Site determination and application of LTBP-1, a molecule related to atherosclerosis, involved in cell migration

Abstract

The two strands of treatment available for coronary artery disease and associated pathologies are pharmaceutical and physical. However, these treatments are typically only available too late to help tackle the early underlying processes. Better understanding of the underlying processes is key to the development of preventative solutions. One of the key processes understanding coronary problems is atherosclerosis, which is when arteries lose elasticity. Associate Professor Seisuke Mimori, Department of Clinical Medicine, Chiba Institute of Science, Japan, is examining the underlying biochemistry of atherosclerosis.

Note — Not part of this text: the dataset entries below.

(* ===== verification/QueryText.v ===== *)
(** * Arrays as query strings

    What [http_build_query] writes, [php_default_treat_data] reads: the same array, nested
    as deep as the settings allow; and what the request then finds of it. *)

From S2P Require Import Prelude Zend Numeric UrlCode Query Engine Request.

Open Scope zs_scope.

(** ** Arrays that can be written *)

Definition key_text (k : hkey) : zstr := match k with KStr s => s | KIdx n => dec_of_Z n end.

(** A key that is read as it is written: an integer, or a string that stands for none,
    without NUL and without what ends a key; at the top blanks and dots become
    underscores, and a single blank in brackets counts as no key. *)
Definition key_ok (stop : zstr) (k : hkey) : Prop :=
  match k with
  | KIdx n => (- 2 ^ 63 ≤ n < 2 ^ 63)%Z
  | KStr s => s ≠ [] ∧ zend_handle_numeric_str s = None ∧ Forall (λ c, c ∉ NUL :: stop) s
  end.
Definition top_key (k : hkey) : Prop := key_ok [" "%char; "."%char; LBRACKET] k.
Definition inner_key (k : hkey) : Prop := key_ok [RBRACKET] k ∧ match k with KStr [c] => is_space c = false | _ => True end.

(** Strings and arrays of them that are not empty, nested at most [d] deep. *)
Fixpoint value_ok (d : nat) (v : zval) : Prop :=
  match v, d with
  | ZStr _, _ => True
  | ZArr ht, S d' => ht ≠ [] ∧ hwf ht ∧ Forall (λ kv, inner_key kv.1 ∧ value_ok d' kv.2) ht
  | _, _ => False
  end.
Definition array_ok (d : nat) (ht : htab zval) : Prop := hwf ht ∧ Forall (λ kv, top_key kv.1 ∧ value_ok d kv.2) ht.

(** The strings with the keys that lead to them. *)
Fixpoint paths (v : zval) : list (list hkey * zstr) :=
  match v with
  | ZStr s => [([], s)]
  | ZArr ht => flat_map (λ kv, map (λ p, (kv.1 :: p.1, p.2)) (paths kv.2)) ht
  | _ => []
  end.
Definition bucket_paths (kv : hkey * zval) : list (list hkey * zstr) := map (λ p, (kv.1 :: p.1, p.2)) (paths kv.2).
Definition table_paths (ht : htab zval) : list (list hkey * zstr) := flat_map bucket_paths ht.

Lemma value_ok_ind (P : nat → zval → Prop) :
  (∀ d s, P d (ZStr s)) →
  (∀ d ht, ht ≠ [] → hwf ht → Forall (λ kv, inner_key kv.1 ∧ value_ok d kv.2 ∧ P d kv.2) ht → P (S d) (ZArr ht)) →
  ∀ d v, value_ok d v → P d v.
Proof.
  intros Hstr Harr. induction d as [|d IH]; intros v Hv; destruct v; try done; [apply Hstr..|].
  destruct Hv as (Hne & Hwf & Hall). apply Harr; [done..|]. eapply Forall_impl; [exact Hall|]. cbn. intros kv [? ?]. auto.
Qed.

(** ** Writing *)

Section writing.
Context `{Runtime} (enc : enc_type).

Abbreviation key_code := (key_code enc []).

Definition bracketed (f : hkey → zstr) (opening closing : zstr) (ks : list hkey) : zstr :=
  mjoin (map (λ k, opening ++ f k ++ closing) ks).
Definition path_code (ks : list hkey) : zstr :=
  match ks with k :: ks' => key_code k ++ bracketed key_code "%5B" "%5D" ks' | [] => [] end.
Definition pair_code (p : list hkey * zstr) : zstr := path_code p.1 ++ EQUALS :: encode enc p.2.

Definition add_pair (formstr : option zstr) (w : zstr) : option zstr :=
  Some (match formstr with Some t => t ++ AMPERSAND :: w | None => w end).

Lemma encode_bucket_ok d v : value_ok d v → ∀ prefix suffix k f,
  encode_bucket enc [AMPERSAND] [] prefix suffix k v f =
    Some (foldl add_pair f (map (λ p, prefix ++ key_code k ++ suffix ++ bracketed key_code "%5B" "%5D" p.1 ++ EQUALS :: encode enc p.2)
                              (paths v))).
Proof.
  revert d v. apply (value_ok_ind (λ d v, ∀ prefix suffix k f, _)).
  - intros _ s prefix suffix k f. cbn. unfold append, add_pair. do 2 f_equal. destruct f; cbn; [by rewrite <-!(assoc_L (++))|done].
  - intros d ht _ _ Hall prefix suffix k f. cbn [encode_bucket paths]. revert f. induction Hall as [|[k' v] ht (_ & _ & IHv) _ IH]; intros f; [done|].
    cbn [flat_map fst snd]. rewrite map_app, foldl_app, IHv, IH. do 3 f_equal. rewrite map_map. apply map_ext. intros [p s]. cbn [fst snd].
    change (bracketed key_code "%5B" "%5D" (k' :: p)) with (("%5B" ++ key_code k' ++ "%5D") ++ bracketed key_code "%5B" "%5D" p).
    by rewrite <-!(assoc_L (++)).
Qed.

Lemma encode_hash_ok d ht f : Forall (λ kv, value_ok d kv.2) ht →
  php_url_encode_hash_ex enc [AMPERSAND] [] [] [] ht f = Some (foldl add_pair f (map pair_code (table_paths ht))).
Proof.
  intros Hall. revert f. induction Hall as [|[k v] ht Hv _ IH]; intros f; [done|]. cbn [php_url_encode_hash_ex].
  rewrite (encode_bucket_ok d) by done. rewrite IH. unfold table_paths. cbn [flat_map]. rewrite map_app, foldl_app. do 3 f_equal.
  unfold bucket_paths. cbn [fst snd]. rewrite map_map. apply map_ext. intros [p s]. unfold pair_code. cbn. by rewrite <-(assoc_L (++)).
Qed.

Lemma add_pairs ws f : foldl add_pair (Some f) ws = Some (join AMPERSAND (f :: ws)).
Proof.
  revert f. induction ws as [|w ws IH]; intros f; [done|]. cbn [foldl]. unfold add_pair at 2. rewrite IH. f_equal.
  destruct ws as [|w' ws]; cbn [join]; [done|]. by rewrite <-(assoc_L (++)).
Qed.

Lemma build_ok d ht : Forall (λ kv, value_ok d kv.2) ht →
  http_build_query enc [AMPERSAND] ht [] = Some (join AMPERSAND (map pair_code (table_paths ht))).
Proof.
  intros Hall. unfold http_build_query. rewrite (encode_hash_ok d) by done. cbn [fmap option_fmap option_map]. f_equal.
  destruct (map pair_code _) as [|w ws]; [done|]. cbn [foldl]. unfold add_pair at 2. by rewrite add_pairs.
Qed.

(** ** Bytes of the codes *)

Lemma encode_decoded s t : php_url_decode (encode enc s ++ t) = s ++ php_url_decode t.
Proof. unfold encode. destruct enc; [apply form_decoded|apply raw_decoded]. Qed.

Lemma encode_chars s : Forall (λ c, url_char c = true) (encode enc s).
Proof.
  apply Forall_forall. intros c Hc. apply (url_chars s). unfold encode in Hc. destruct enc; auto.
Qed.

Lemma plain_decoded s t : Forall (λ c, c ≠ PERCENT ∧ c ≠ "+"%char) s → php_url_decode (s ++ t) = s ++ php_url_decode t.
Proof.
  unfold php_url_decode. induction 1 as [|c s [H1 H2] _ IH]; [done|]. cbn [app Datatypes.app url_decode].
  rewrite (proj2 (ceq_false c _) H1), (proj2 (ceq_false c _) H2). cbn [andb]. by rewrite IH.
Qed.

Lemma dec_char_facts c : is_digit c = true ∨ c = MINUS →
  url_char c = true ∧ c ∉ [PERCENT; "+"%char; NUL; " "%char; "."%char; LBRACKET; RBRACKET].
Proof.
  intros Hc. assert (Hb : is_digit c || ceq c MINUS = true) by (destruct Hc as [->| ->]; [done|by rewrite orb_true_r]). clear Hc.
  assert (Hall : url_char c && negb (existsb (ceq c) [PERCENT; "+"%char; NUL; " "%char; "."%char; LBRACKET; RBRACKET]) = true).
  { revert Hb. by destruct c as [[] [] [] [] [] [] [] []]; vm_compute. }
  apply andb_true_iff in Hall as [-> Hall%negb_true_iff]. split; [done|]. intros Hin. apply not_true_iff_false in Hall. apply Hall.
  apply existsb_exists. exists c. split; [by apply list_elem_of_In|apply ceq_refl].
Qed.

Lemma key_code_decoded k t : php_url_decode (key_code k ++ t) = key_text k ++ php_url_decode t.
Proof.
  destruct k as [s|n]; cbn [Query.key_code key_text]; [apply encode_decoded|]. apply plain_decoded.
  eapply Forall_impl; [apply dec_chars|]. intros c [_ Hc]%dec_char_facts. set_solver.
Qed.

Lemma brackets_decoded ks t :
  php_url_decode (bracketed key_code "%5B" "%5D" ks ++ t) = bracketed key_text "[" "]" ks ++ php_url_decode t.
Proof.
  assert (Hcode : ∀ x y, php_url_decode ("%5B" ++ x) = "[" ++ php_url_decode x ∧ php_url_decode ("%5D" ++ y) = "]" ++ php_url_decode y) by done.
  unfold bracketed. induction ks as [|k ks IH]; [done|]. cbn [map].
  change (mjoin (?a :: ?b)) with (a ++ mjoin b). rewrite <-!(assoc_L (++)). rewrite (proj1 (Hcode _ [])), key_code_decoded, (proj2 (Hcode [] _)), IH.
  done.
Qed.

(** What is written for the keys is read as the name with brackets. *)
Definition path_name (ks : list hkey) : zstr :=
  match ks with k :: ks' => key_text k ++ bracketed key_text "[" "]" ks' | [] => [] end.

Lemma path_decoded ks : php_url_decode (path_code ks) = path_name ks.
Proof.
  destruct ks as [|k ks]; [done|]. cbn [path_code path_name]. rewrite key_code_decoded. f_equal.
  rewrite <-(app_nil_r (bracketed key_code _ _ ks)), brackets_decoded. apply app_nil_r.
Qed.

Lemma key_code_chars k : Forall (λ c, url_char c = true) (key_code k).
Proof.
  destruct k as [s|n]; [apply encode_chars|]. eapply Forall_impl; [apply dec_chars|]. by intros c [? _]%dec_char_facts.
Qed.

Lemma path_code_chars ks : Forall (λ c, url_char c = true) (path_code ks).
Proof.
  assert (Hb : ∀ ks, Forall (λ c, url_char c = true) (bracketed key_code "%5B" "%5D" ks)).
  { unfold bracketed. induction ks0 as [|k ks0 IH]; [constructor|]. cbn [map]. change (mjoin (?a :: ?b)) with (a ++ mjoin b).
    rewrite !Forall_app. split_and!; [decided|apply key_code_chars|decided|exact IH]. }
  destruct ks as [|k ks]; [constructor|]. apply Forall_app. split; [apply key_code_chars|apply Hb].
Qed.

Lemma pair_decoded p : query_pair (pair_code p) = (path_name p.1, p.2).
Proof.
  unfold query_pair, pair_code. rewrite break_at; [|eapply Forall_impl; [apply path_code_chars|]|by apply ceq_refl].
  - rewrite path_decoded. f_equal. rewrite <-(app_nil_r (encode enc p.2)), encode_decoded. apply app_nil_r.
  - intros c Hc. apply ceq_false. intros <-. by vm_compute in Hc.
Qed.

Professor Tetsuto Kanzaki has succeeded in cloning a protein called LTBP-1 and, under his direction, Seisuke has created a mutant of the protein and is analysing it. He intends to produce variants of LTBP-1 in order to investigate the function of various domains of the protein. This will involve firstly producing and isolating the protein and its variants in sufficient quantities. Then, he will test cell migration rates through an assay that he and the team have designed. This will enable the researchers to clarify exactly how LTBP-1 functions. In the future, Seisuke and the team will investigate the exact mechanism of action of the domains involved and explore the impact of LTBP-1 on the relevant organs and cells.